[4869] in bugtraq
Re: Buffer overflow in "lpr"
daemon@ATHENA.MIT.EDU (Casper Dik)
Tue Jul 8 18:41:03 1997
Date: Tue, 8 Jul 1997 17:29:28 +0200
Reply-To: Casper Dik <casper@HOLLAND.SUN.COM>
From: Casper Dik <casper@HOLLAND.SUN.COM>
To: BUGTRAQ@NETSPACE.ORG
In-Reply-To: Your message of "Tue, 08 Jul 1997 08:31:30 MDT."
<E0wlbIj-0005FD-00@rover.village.org>
>strncat wouldn't do what you wanted in this case. It would append at
>most BUFSIZ characters, rather than at most BUFSIZE-strlen(buf)
>characters. Also, you need to '\0' terminate the buf after this
>because str*cat doesn't do that for you.
This is a common misconception about strncat().
Strncpy() and strncat() behave non-orthogonal.
strncpy(a, b, n): copy at most n characters from b to a; zerofil remainder.

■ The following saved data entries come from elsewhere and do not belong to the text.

(** What a lookup does and what it tells the observer. *)
Lemma GetUser_facts (EscapeFilter : string -> string) (r : Reader) (ctx : bool) (username : string)
    (elapsed : Duration) (n : network) (es : list effect) (res : result ldap_error User) :
  GetUser EscapeFilter r ctx username elapsed n = (es, res) ->
  (exists stage, stage ∈ [StageValidation; StageConnect; StageBind; StageSearch; StageResult] /\
    told es = if Observer (config r)
              then [{| Outcome := outcomeOf res; Stage := stage; LookupDuration := elapsed |}] else []) /\
  owned n es /\
  said es `prefix_of` conversation EscapeFilter r (TrimSpace username) /\
  match res with
  | Ok u =>
      said es = conversation EscapeFilter r (TrimSpace username) /\
      dial n (address r) {| MinVersion := 0x0303; ServerName := hostname r; RootCAs := Roots (config r) |} = true /\
      bind n (BindDN (config r)) (BindPassword (config r)) = true /\ searchCtx n = None /\
      len username <= 256 /\ TrimSpace username <> "" /\
      exists e referrals,
        search n (request EscapeFilter r (TrimSpace username)) = Some ([e], referrals) /\
        DN u = EntryDN e /\ Username u = GetAttributeValue e "sAMAccountName" /\ Username u <> "" /\
        (GetAttributeValue e "displayName" <> "" -> DisplayName u = GetAttributeValue e "displayName") /\
        (GetAttributeValue e "displayName" = "" -> DisplayName u = Username u) /\
        Mail u = GetAttributeValue e "mail"
  | Err ErrNotFound => exists referrals,
      search n (request EscapeFilter r (TrimSpace username)) = Some ([], referrals) /\ referrals <= 0
  | Err ErrAmbiguous => exists entries referrals,
      search n (request EscapeFilter r (TrimSpace username)) = Some (entries, referrals) /\ 2 <= blen entries
  | Err _ => True
  end.
Proof.
  unfold GetUser. intros HG.
  change (request EscapeFilter r (TrimSpace username)) with (userSearch EscapeFilter r (TrimSpace username)).
  set (E := EscapeFilter) in *. set (name := TrimSpace username) in *.
  destruct ctx; cbn [negb] in HG; [|ldap_exit E name n HG].
  destruct ((256 <? len username) || _) eqn:E1; [ldap_exit E name n HG|].
  destruct ((name == "") || _) eqn:E2; [ldap_exit E name n HG|].
  destruct (dial n (address r) (lookupTLS r)) eqn:Hd; cbn [negb] in HG.
  2: { assert (Hno : owned n [Dial (address r) (lookupTLS r); Cancel]) by (unfold owned, follows; cbn; by rewrite Hd).
       assert (Hpd : said [Dial (address r) (lookupTLS r); Cancel] `prefix_of` conversation E r name) by by eexists.
       destruct (dialCtx n) as [[]|]; by ldap_exit E name n HG. }
  assert (Hw1 : forall ws : list effect, ws = [Bind (BindDN (config r)) (BindPassword (config r))] \/
      ws = [Bind (BindDN (config r)) (BindPassword (config r)); SearchFor (userSearch E r name)] ->
    owned n (connected r n ws) /\ told (connected r n ws) = [] /\
    said (connected r n ws) `prefix_of` conversation E r name /\
    said (connected r n ws) = Dial (address r) (lookupTLS r) :: ws).
  { intros ws Hws.
    assert (Hall : Forall (fun e => match e with Bind _ _ | SearchFor _ => True | _ => False end) ws)
      by (destruct Hws as [->| ->]; by repeat constructor).
    destruct (owned_connected r n ws Hd Hall). rewrite said_connected by done. split_and!; try done.
    destruct Hws as [->| ->]; [by eexists [_]|by exists []]. }
  destruct (Hw1 _ (or_introl eq_refl)) as (Hb & Htb & Hpb & _). destruct (Hw1 _ (or_intror eq_refl)) as (Hc & Htc & Hpc & Hsc). clear Hw1.
  cbv zeta in HG. destruct (bind n _ _); cbn [negb] in HG; [|destruct (bindCtx n) as [[]|]; by ldap_exit E name n HG].
  destruct (searchCtx n) as [[]|]; [by ldap_exit E name n HG..|].
  destruct (search n (userSearch E r name)) as [[entries referrals]|] eqn:Hsearch; [|by ldap_exit E name n HG].
  destruct ((blen entries =? 0) && _) eqn:E3; [by ldap_exit E name n HG|].
  destruct entries as [|e [|e' rest]].
  - ldap_exit E name n HG. exists referrals. split; [done|]. change (blen []) with 0 in E3. lia.
  - destruct (bool_decide (GetAttributeValue e "sAMAccountName" = "")) eqn:Hn; [by ldap_exit E name n HG|].
    apply (leave_facts E name _ n) in HG as (-> & HG & Ho & Hpre & Hsaid); [|reflexivity|by apply (bool_decide_eq_true_1 _)|done..].
    split; [done|]. split; [done|]. split; [done|]. rewrite Hsaid, Hsc. clear HG Ho Hpre Hsaid Hb Hc Htb Htc Hpb Hpc Hsc.
    split_guards. split_and!; try done; [lia|]. exists e, referrals. cbn.
    split_and!; try done; intros; by case_match; split_guards.
  - ldap_exit E name n HG. exists (e :: e' :: rest), referrals. split; [done|]. unfold blen. cbn [length]. lia.
Qed.
Lemma readRest_escape l rest : readRest (flat_map escapeLabel l ++ dq :: rest) = Some (l, rest).
Proof.
  induction l as [|c l IH]; [reflexivity|]. cbn [flat_map]. unfold escapeLabel at 1.
  destruct (decide (c = "\"%char)) as [->|H1].
  { rewrite bool_decide_true by done. cbn [app readRest]. by rewrite IH. }
  rewrite bool_decide_false by done. destruct (decide (c = nl)) as [->|H2].
  { rewrite bool_decide_true by done. cbn [app readRest]. by rewrite IH. }
  rewrite bool_decide_false by done. destruct (decide (c = dq)) as [->|H3].
  { rewrite bool_decide_true by done. cbn [app readRest]. by rewrite IH. }
  rewrite bool_decide_false by done. cbn [app readRest].
  rewrite (bool_decide_false (c = dq)), (bool_decide_false (c = "\"%char)) by done. by rewrite IH.
Qed.

Lemma readQuoted_quote value rest : readQuoted (chars (quote value) ++ rest) = Some (chars value, rest).
Proof.
  rewrite quote_escape. cbn [app readQuoted]. rewrite bool_decide_true by done.
  rewrite <- app_assoc. apply readRest_escape.
Qed.

Lemma quote_one_line value : nl ∉ chars (quote value).
Proof.
  rewrite quote_escape. rewrite not_elem_of_cons, not_elem_of_app, list_elem_of_singleton.
  split; [done|]. split; [|done]. intros (c & _ & Hc)%list_elem_of_In%in_flat_map.
  apply list_elem_of_In in Hc. unfold escapeLabel in Hc. repeat case_match; split_guards; set_solver.
Qed.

NUL termination not guaranteed.
typical usage:
strncpy(a,b,sizeofa-1);
a[n-1] = '\0';
strncat(a,b,n): append at most n characters from b to a; then add NUL byte.
Typical usage:
strncat(a,b, sizeofa - strlen(a) - 1);
(It can be argued that atmost n bytes are appended to a, as the
trailing NUL byte of a is overwritten)
Yep, standards are that warped.
Casper